Nager syndrome
The Nager syndrome is characterized by the main features of mandibulo-facial dystosis and various preaxial limb defects.
The manibulo-facial anomalies consist of obliquely downward crevices, coloboma (lower eyelids), ptosis (upper eyelids), partially missing eyelashes, hypoplasia of the maxilla and zygomatic hypoplasia, cleft palate, absence or hypoplasia of the soft palate, and choanal atresia. Limb defects include various finger abnormalities, oral and otological anomalies.
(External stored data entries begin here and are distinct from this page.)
(* ===== verification/Errors.v ===== *)
(** * Where a run of the script goes wrong

    An uncaught Python exception ends a Streamlit run and shows a
    traceback.  Two handlers of [page] can raise.  The matchmaker tab:
    [find_best_match] catches every failure of the call and of the
    decoding, but what the tab does with the decoded value
    ([Session.handle_match_result], lines 155-162) assumes a dict with a
    roster name and a reason.  The chat tab's history loop (lines
    184-190): [st.image] hands an image-typed upload to PIL, which
    raises [UnidentifiedImageError] on a format it cannot open
    ([Session.history_loop]).  The browse loop's [name.split()[0]]
    could raise [IndexError] on a blank name, but no roster name is
    blank ([Dashboard.browse_layout_witness]).

    [run_raises_only_matchmaker]: a run raises either when the
    matchmaker button was clicked, logged in, with one of four
    exceptions, the one the tab's drawing stops at
    ([PageView.match_banners]); or with [UnidentifiedImageError] from
    the history loop, with a persona selected and a broken image in
    the log, and then the session is left unchanged. *)

From S2P Require Import Prelude PyStr Json PyJson Roster GenAI Roleplay Matchmaker Session.
From S2P Require Import Dashboard PageView.

(** The roster search of line 156 on a decoded dict raises only
    [KeyError 'name'] or [StopIteration]. *)
Lemma next_by_name_exc (fields : list (string * json)) (ds : list persona) (e : py_exc) :
  next_by_name (JObj fields) ds = inr e -> e = KeyError "name" \/ e = StopIteration.
Proof.
  induction ds as [|d ds IH]; cbn [next_by_name]; [intros [= <-]; by right |].
  cbn [py_getitem]. destruct (obj_lookup "name" fields) as [x|]; [| intros [= <-]; by left].
  destruct (py_eq_str x (p_name d)); [done | exact IH].
Qed.

(** The exceptions the matchmaker tab's handling of a decoded value can
    raise: [.get] on a value that is not a dict, [d["name"]] when the
    name is missing, [next] when no member has the name, and
    [match_result['reason']] when the reason is missing. *)
Lemma match_banners_exc (v : json) (e : py_exc) :
  (match_banners v).2 = Some e ->
  e = AttributeError \/ e = KeyError "name" \/ e = StopIteration \/ e = KeyError "reason".
Proof.
  unfold match_banners. destruct v as [| | | | | |fields]; cbn [py_get];
    try (intros [= <-]; by left).
  destruct (is_error_name (obj_lookup "name" fields)); [done |].
  destruct (next_by_name (JObj fields) developers) as [d|e'] eqn:En.
  - cbn [py_getitem]. destruct (obj_lookup "reason" fields); [done |].
    intros [= <-]. by do 3 right.
  - intros [= <-]. destruct (next_by_name_exc _ _ _ En) as [-> | ->]; tauto.
Qed.

(** A run that computes to a value ends as that value says. *)
Lemma gen_exec_ret_result {A} (s1 s' : session) (r1 r : A) t :
  gen_exec (GRet (s1, r1)) t (s', r) -> r = r1.
Proof. intros H. by apply gen_exec_ret_inv in H as [_ [= _ ->]]. Qed.

(** The login form never raises. *)
Lemma login_form_no_raise (key : string) (ev : event) (s : session) :
  exists s1 r1, login_form key ev s = GRet (s1, r1) /\ (r1 = inl Rerun \/ r1 = inr tt).
Proof.
  destruct ev; unfold login_form; try (eexists _, _; split; [reflexivity | by right]).
  destruct (py_truthy key); eexists _, _; (split; [reflexivity |]); [by left | by right].
Qed.

(** A run that ends without raising: the event's handler computes to a
    value that is a rerun or a normal end. *)
Ltac not_raised Hr :=
  apply gen_exec_ret_result in Hr; discriminate Hr.

(** The chat tab's history loop raises only [UnidentifiedImageError],
    on an open chat whose log holds an image PIL cannot open. *)
Lemma history_result_raise (s : session) (e : py_exc) :
  history_result s = inl (Raised e) ->
  e = UnidentifiedImageError /\ selected_match s <> None /\ history_breaks (messages s) = true.
Proof.
  unfold history_result. destruct (selected_match s); [| done].
  by destruct (history_breaks (messages s)); intros [= <-].
Qed.

(** A run that ends as the history loop on [s1] does. *)
Lemma gen_exec_history (s1 s' : session) t (e : py_exc) :
  gen_exec (GRet (s1, history_result s1)) t (s', inl (Raised e)) ->
  s' = s1 /\ e = UnidentifiedImageError /\ selected_match s1 <> None /\
  history_breaks (messages s1) = true.
Proof. intros [_ [= -> He]]%gen_exec_ret_iff. split; [done |]. by apply history_result_raise. Qed.

(** Selecting empties the log, so a session the history loop stops in
    was not just selected. *)
Lemma selected_or_same (s1 s : session) :
  (s1 = s \/ exists d, s1 = select d s) -> history_breaks (messages s1) = true -> s1 = s.
Proof. by intros [-> | [d ->]]. Qed.

Lemma browse_effect_cases (ev : event) (s : session) :
  browse_effect ev s = s \/ exists d, browse_effect ev s = select d s.
Proof.
  destruct ev; cbn [browse_effect]; try by left.
  destruct (find_by_id id developers); [right; by eexists | by left].
Qed.

(** Closes the case of a run that ends as the chat tab's history loop. *)
Ltac image_case H :=
  apply gen_exec_history in H as (-> & -> & ? & ?); right; repeat split; (done || congruence).

Section GoesWrong.
Context `{!JsonLib}.

(** C8: A run of the script goes wrong (ends with an uncaught
    exception) in two ways only.  Either the matchmaker button is
    clicked by a logged-in user, its one call is answered by a value
    the tab's handling chokes on, and the exception is the one the
    tab's drawing stops at: [AttributeError] (not a dict),
    [KeyError 'name'], [StopIteration] (no roster member has the name)
    or [KeyError 'reason'].  Or the chat tab is drawn for an open chat
    whose log holds a shared image PIL cannot open (an SVG or HEIC file
    typed [image/...]): [st.image] in the history loop raises
    [UnidentifiedImageError], on every event that reaches the tab, and
    the session is left as it was.  Login, logout, Clear Chat and
    selecting a persona never raise. *)
Theorem run_raises_only_matchmaker (cfg : config) (ev : event) (s : session) t s' (e : py_exc) :
  gen_exec (page cfg ev s) t (s', inl (Raised e)) ->
  (ev = ClickFindMatch /\
   exists u a, user_profile s = Some u /\ t = [match_call cfg u a] /\
     (match_banners (decode_answer a)).2 = Some e /\
     (e = AttributeError \/ e = KeyError "name" \/ e = StopIteration \/ e = KeyError "reason")) \/
  (e = UnidentifiedImageError /\ s' = s /\ user_profile s <> None /\
   selected_match s <> None /\ history_breaks (messages s) = true).
Proof.
  intros Hr. destruct (decide (ev = ClickClearChat)) as [->|Hclr].
  { rewrite page_clear in Hr. not_raised Hr. }
  destruct (user_profile s) as [u|] eqn:Hu.
  2:{ rewrite page_logged_out in Hr by done.
      destruct (login_form_no_raise (cfg_api_key cfg) ev s) as (s1 & r1 & Hx & [-> | ->]);
        rewrite Hx in Hr; not_raised Hr. }
  assert (Hin : Some u <> None) by done.
  destruct ev as [| |n b| |id| |f|p]; try done.
  - rewrite (page_inert _ _ _ u) in Hr by eauto. image_case Hr.
  - rewrite (page_inert _ _ _ u) in Hr by eauto. image_case Hr.
  - rewrite (page_logout _ _ u) in Hr by done. not_raised Hr.
  - rewrite (page_message _ _ _ u) in Hr by done. right.
    apply gen_exec_history in Hr as (-> & -> & Hsel & Hb).
    pose proof (selected_or_same _ _ (browse_effect_cases (ClickMessage id) s) Hb) as E.
    repeat split; [exact E | done | by rewrite <- E | by rewrite <- E].
  - apply (page_find_match _ _ u) in Hr as (a & -> & r1 & Hx & Hend); [| done].
    destruct (match_banners_run (decode_answer a) s) as (s1 & Hx' & Hs).
    rewrite Hx' in Hx. injection Hx as <- <-.
    destruct (match_banners (decode_answer a)).2 as [e'|] eqn:He; cbn in Hend.
    + injection Hend as <-. left. split; [done |]. exists u, a.
      split; [done |]. split; [reflexivity |].
      split; [done | by apply (match_banners_exc (decode_answer a))].
    + right. symmetry in Hend. apply history_result_raise in Hend as (-> & Hsel & Hb).
      assert (s1 = s) as ->.
      { apply (selected_or_same _ _); [| done].
        destruct Hs as [[_ ->] | (d & _ & -> & _)]; [by left | right; by exists d]. }
      repeat split; (done || congruence).
  - rewrite (page_send_file _ _ _ u) in Hr by done.
    destruct f as [f|]; destruct (selected_match s) as [d|] eqn:Hsel.
    + destruct (history_breaks (messages s)) eqn:Hb; [| not_raised Hr].
      apply gen_exec_ret_iff in Hr as [_ [= -> ->]]. right. repeat split; (done || congruence).
    + apply gen_exec_history in Hr as (_ & _ & Hs & _). by rewrite Hsel in Hs.
    + apply gen_exec_history in Hr as (-> & -> & Hs & Hb). right. repeat split; (done || congruence).
    + apply gen_exec_history in Hr as (_ & _ & Hs & _). by rewrite Hsel in Hs.
  - apply (page_send_text _ _ _ u) in Hr; [| done].
    destruct (selected_match s) as [target|] eqn:Hsel.
    + destruct (history_breaks (messages s)) eqn:Hb.
      { rewrite (chat_tab_broken _ _ _ target) in Hr by done.
        apply gen_exec_ret_iff in Hr as [_ [= -> ->]]. right. repeat split; (done || congruence). }
      destruct (py_truthy p) eqn:Hp.
      * by apply (chat_tab_send_text _ _ _ target) in Hr as (reply & _ & _ & ?).
      * rewrite chat_tab_empty_text in Hr by done. image_case Hr.
    + rewrite chat_tab_no_selection in Hr by done. not_raised Hr.
Qed.
End GoesWrong.

Module Witnesses.
Import Session.Witnesses.

(** The model names a person who is not in the roster. *)
Definition zed_answer : string :=
  "{" +:+ dq +:+ "name" +:+ dq +:+ ": " +:+ dq +:+ "Zed" +:+ dq +:+ "}".

Definition run_zed := gen_run (fun _ _ => GenText zed_answer)
                              (@page py_json cfg0 ClickFindMatch s_joined).

Lemma run_raises_only_matchmaker_witness :
  @gen_exec _ (@page py_json cfg0 ClickFindMatch s_joined) (snd run_zed)
    (fst (fst run_zed), inl (Raised StopIteration)) /\
  exists u a, user_profile s_joined = Some u /\ snd run_zed = [@match_call py_json cfg0 u a] /\
    (match_banners (@decode_answer py_json a)).2 = Some StopIteration.
Proof.
  assert (H : @gen_exec _ (@page py_json cfg0 ClickFindMatch s_joined) (snd run_zed)
                (fst (fst run_zed), inl (Raised StopIteration))).
  { apply (gen_exec_of_run (fun _ _ => GenText zed_answer)). vm_compute. reflexivity. }
  split; [exact H |].
  destruct (@run_raises_only_matchmaker py_json cfg0 _ _ _ _ _ H)
    as [(_ & u & a & Hu & Ht & He & _) | (? & _)]; [| discriminate].
  exists u, a. split; [exact Hu |]. split; [exact Ht | exact He].
Defined.
End Witnesses.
Nager syndrome can be caused (in about 50% of cases) by mutations in the SF3B4 gene. Affected persons are mostly healthy after infancy and have a normal life expectancy. Problems can only occur in the case of severe malformations or further blockage of the respiratory tract in adulthood.
The congenital malformation syndrome rodent, also known as acrofacial dysostosis rodents (NAFD), is characterized by the main features of mandibulo-facial dystosis and various axial limb defects. The manibulo-facial anomalies consist of oblique cleft palpebral fissures, coloboma, ptosis, partially absent eyelashes, maxillary hypoplasia and zygomatic hypoplasia, cleft palate, absence or hypoplasia of the soft palate, and choanal atresia , Limb defects include various finger abnormalities, oral and otologic anomalies. The rodent syndrome can be caused (in about 50% of the cases) by mutations in the SF3B4 gene. Affected persons are usually healthy after their infancy and have a normal life expectancy. Problems can occur only in the case of severe malformations or further blockage of the respiratory tract in adulthood.